Stored items
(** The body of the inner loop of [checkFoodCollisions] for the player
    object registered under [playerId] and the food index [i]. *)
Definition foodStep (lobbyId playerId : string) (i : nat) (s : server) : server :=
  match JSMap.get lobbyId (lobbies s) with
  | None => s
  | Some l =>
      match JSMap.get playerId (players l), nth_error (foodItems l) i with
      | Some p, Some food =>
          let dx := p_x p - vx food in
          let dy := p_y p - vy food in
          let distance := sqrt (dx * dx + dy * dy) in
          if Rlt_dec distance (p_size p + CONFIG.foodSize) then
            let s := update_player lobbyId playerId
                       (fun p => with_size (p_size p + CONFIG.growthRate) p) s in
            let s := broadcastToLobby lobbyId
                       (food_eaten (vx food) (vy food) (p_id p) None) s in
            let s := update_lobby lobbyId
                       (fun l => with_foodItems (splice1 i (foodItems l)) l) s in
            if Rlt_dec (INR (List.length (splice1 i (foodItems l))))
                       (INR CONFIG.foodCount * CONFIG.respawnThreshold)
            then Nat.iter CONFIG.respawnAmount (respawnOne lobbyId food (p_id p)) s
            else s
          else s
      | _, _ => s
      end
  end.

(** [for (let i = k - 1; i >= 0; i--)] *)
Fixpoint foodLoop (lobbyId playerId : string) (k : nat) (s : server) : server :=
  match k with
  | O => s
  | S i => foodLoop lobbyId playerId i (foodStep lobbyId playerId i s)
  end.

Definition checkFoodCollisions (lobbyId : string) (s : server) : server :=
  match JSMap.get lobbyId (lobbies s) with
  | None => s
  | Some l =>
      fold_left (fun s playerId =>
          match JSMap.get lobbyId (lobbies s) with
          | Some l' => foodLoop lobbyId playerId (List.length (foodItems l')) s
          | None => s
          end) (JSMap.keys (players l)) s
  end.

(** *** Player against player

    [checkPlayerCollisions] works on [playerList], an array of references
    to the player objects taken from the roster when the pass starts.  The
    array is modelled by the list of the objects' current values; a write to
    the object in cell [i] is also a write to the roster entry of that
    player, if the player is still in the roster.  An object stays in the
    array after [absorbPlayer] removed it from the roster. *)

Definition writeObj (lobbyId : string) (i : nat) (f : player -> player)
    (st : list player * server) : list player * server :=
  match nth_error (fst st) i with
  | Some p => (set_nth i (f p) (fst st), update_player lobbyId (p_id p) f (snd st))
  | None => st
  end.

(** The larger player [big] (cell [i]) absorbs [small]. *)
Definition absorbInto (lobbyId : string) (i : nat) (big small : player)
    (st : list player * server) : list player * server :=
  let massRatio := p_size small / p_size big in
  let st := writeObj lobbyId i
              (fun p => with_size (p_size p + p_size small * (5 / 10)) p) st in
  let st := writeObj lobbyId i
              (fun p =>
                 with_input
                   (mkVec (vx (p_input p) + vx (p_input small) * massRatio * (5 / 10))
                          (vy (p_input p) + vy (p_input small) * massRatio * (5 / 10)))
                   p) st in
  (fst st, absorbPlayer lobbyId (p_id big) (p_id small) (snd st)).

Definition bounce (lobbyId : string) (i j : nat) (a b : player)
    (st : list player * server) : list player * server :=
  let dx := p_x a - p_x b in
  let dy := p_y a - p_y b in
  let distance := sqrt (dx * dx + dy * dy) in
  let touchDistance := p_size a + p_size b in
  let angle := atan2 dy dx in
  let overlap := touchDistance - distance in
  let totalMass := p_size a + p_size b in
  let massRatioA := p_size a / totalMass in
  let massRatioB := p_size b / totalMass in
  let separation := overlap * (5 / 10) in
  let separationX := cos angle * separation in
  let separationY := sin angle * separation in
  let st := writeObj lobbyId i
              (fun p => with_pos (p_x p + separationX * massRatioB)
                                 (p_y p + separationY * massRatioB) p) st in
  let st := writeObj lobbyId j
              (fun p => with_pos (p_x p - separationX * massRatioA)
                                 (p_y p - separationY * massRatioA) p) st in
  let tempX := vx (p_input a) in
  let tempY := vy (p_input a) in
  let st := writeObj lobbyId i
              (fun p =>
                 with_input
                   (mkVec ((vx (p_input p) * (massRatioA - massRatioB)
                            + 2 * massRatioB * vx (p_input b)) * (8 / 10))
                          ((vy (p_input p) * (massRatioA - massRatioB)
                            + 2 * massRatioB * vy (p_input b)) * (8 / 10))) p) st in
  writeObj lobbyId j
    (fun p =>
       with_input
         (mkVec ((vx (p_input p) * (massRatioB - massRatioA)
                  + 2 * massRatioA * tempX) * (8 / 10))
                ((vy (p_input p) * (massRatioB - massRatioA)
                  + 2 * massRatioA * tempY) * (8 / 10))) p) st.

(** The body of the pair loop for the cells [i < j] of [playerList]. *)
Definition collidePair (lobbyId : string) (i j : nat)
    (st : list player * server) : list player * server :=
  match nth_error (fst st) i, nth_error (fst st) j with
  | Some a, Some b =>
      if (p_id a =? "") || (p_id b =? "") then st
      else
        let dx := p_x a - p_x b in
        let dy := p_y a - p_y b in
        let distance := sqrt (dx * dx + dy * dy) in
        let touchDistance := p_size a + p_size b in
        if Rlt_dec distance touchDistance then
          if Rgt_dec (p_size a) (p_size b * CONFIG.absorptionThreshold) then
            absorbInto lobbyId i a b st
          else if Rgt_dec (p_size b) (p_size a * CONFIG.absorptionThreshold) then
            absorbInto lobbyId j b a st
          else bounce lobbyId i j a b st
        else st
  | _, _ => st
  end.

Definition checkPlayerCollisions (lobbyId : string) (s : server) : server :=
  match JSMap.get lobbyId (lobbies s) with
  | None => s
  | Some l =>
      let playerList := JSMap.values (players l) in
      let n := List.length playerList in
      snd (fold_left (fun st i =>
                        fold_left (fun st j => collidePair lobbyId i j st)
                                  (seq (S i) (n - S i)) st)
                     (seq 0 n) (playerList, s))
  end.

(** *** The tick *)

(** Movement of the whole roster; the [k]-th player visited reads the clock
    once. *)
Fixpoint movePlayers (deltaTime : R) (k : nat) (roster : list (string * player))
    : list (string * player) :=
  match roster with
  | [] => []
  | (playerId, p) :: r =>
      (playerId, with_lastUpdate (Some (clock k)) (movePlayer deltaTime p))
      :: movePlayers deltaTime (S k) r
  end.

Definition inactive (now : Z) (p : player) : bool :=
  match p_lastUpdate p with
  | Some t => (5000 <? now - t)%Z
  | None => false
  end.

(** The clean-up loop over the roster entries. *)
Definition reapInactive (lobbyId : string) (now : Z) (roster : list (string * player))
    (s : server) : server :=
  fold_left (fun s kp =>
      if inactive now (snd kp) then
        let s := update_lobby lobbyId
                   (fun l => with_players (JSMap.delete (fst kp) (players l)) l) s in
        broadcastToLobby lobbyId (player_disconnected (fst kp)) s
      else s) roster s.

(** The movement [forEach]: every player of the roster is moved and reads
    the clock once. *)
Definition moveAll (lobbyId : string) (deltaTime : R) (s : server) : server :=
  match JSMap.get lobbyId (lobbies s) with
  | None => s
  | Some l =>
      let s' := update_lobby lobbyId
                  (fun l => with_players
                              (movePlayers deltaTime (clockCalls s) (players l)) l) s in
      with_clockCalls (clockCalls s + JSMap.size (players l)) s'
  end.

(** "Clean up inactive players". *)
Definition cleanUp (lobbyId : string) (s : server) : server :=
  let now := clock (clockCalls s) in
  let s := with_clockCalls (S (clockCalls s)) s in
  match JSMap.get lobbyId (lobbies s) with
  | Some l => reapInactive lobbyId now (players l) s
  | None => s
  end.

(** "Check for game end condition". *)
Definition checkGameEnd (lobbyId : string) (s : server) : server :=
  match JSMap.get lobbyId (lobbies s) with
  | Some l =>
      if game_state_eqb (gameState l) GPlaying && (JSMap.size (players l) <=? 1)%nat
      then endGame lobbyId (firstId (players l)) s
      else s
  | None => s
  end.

*The problem*
Your answer should consist solely of the lines above from the line with "to the player" to the line with "(** The larger", both included, reproduced exactly.

*Result*
    to the player objects taken from the roster when the pass starts.  The
    array is modelled by the list of the objects' current values; a write to
    the object in cell [i] is also a write to the roster entry of that
    player, if the player is still in the roster.  An object stays in the
    array after [absorbPlayer] removed it from the roster. *)

Definition writeObj (lobbyId : string) (i : nat) (f : player -> player)
    (st : list player * server) : list player * server :=
  match nth_error (fst st) i with
  | Some p => (set_nth i (f p) (fst st), update_player lobbyId (p_id p) f (snd st))
  | None => st
  end.

(** The larger player [big] (cell [i]) absorbs [small]. *)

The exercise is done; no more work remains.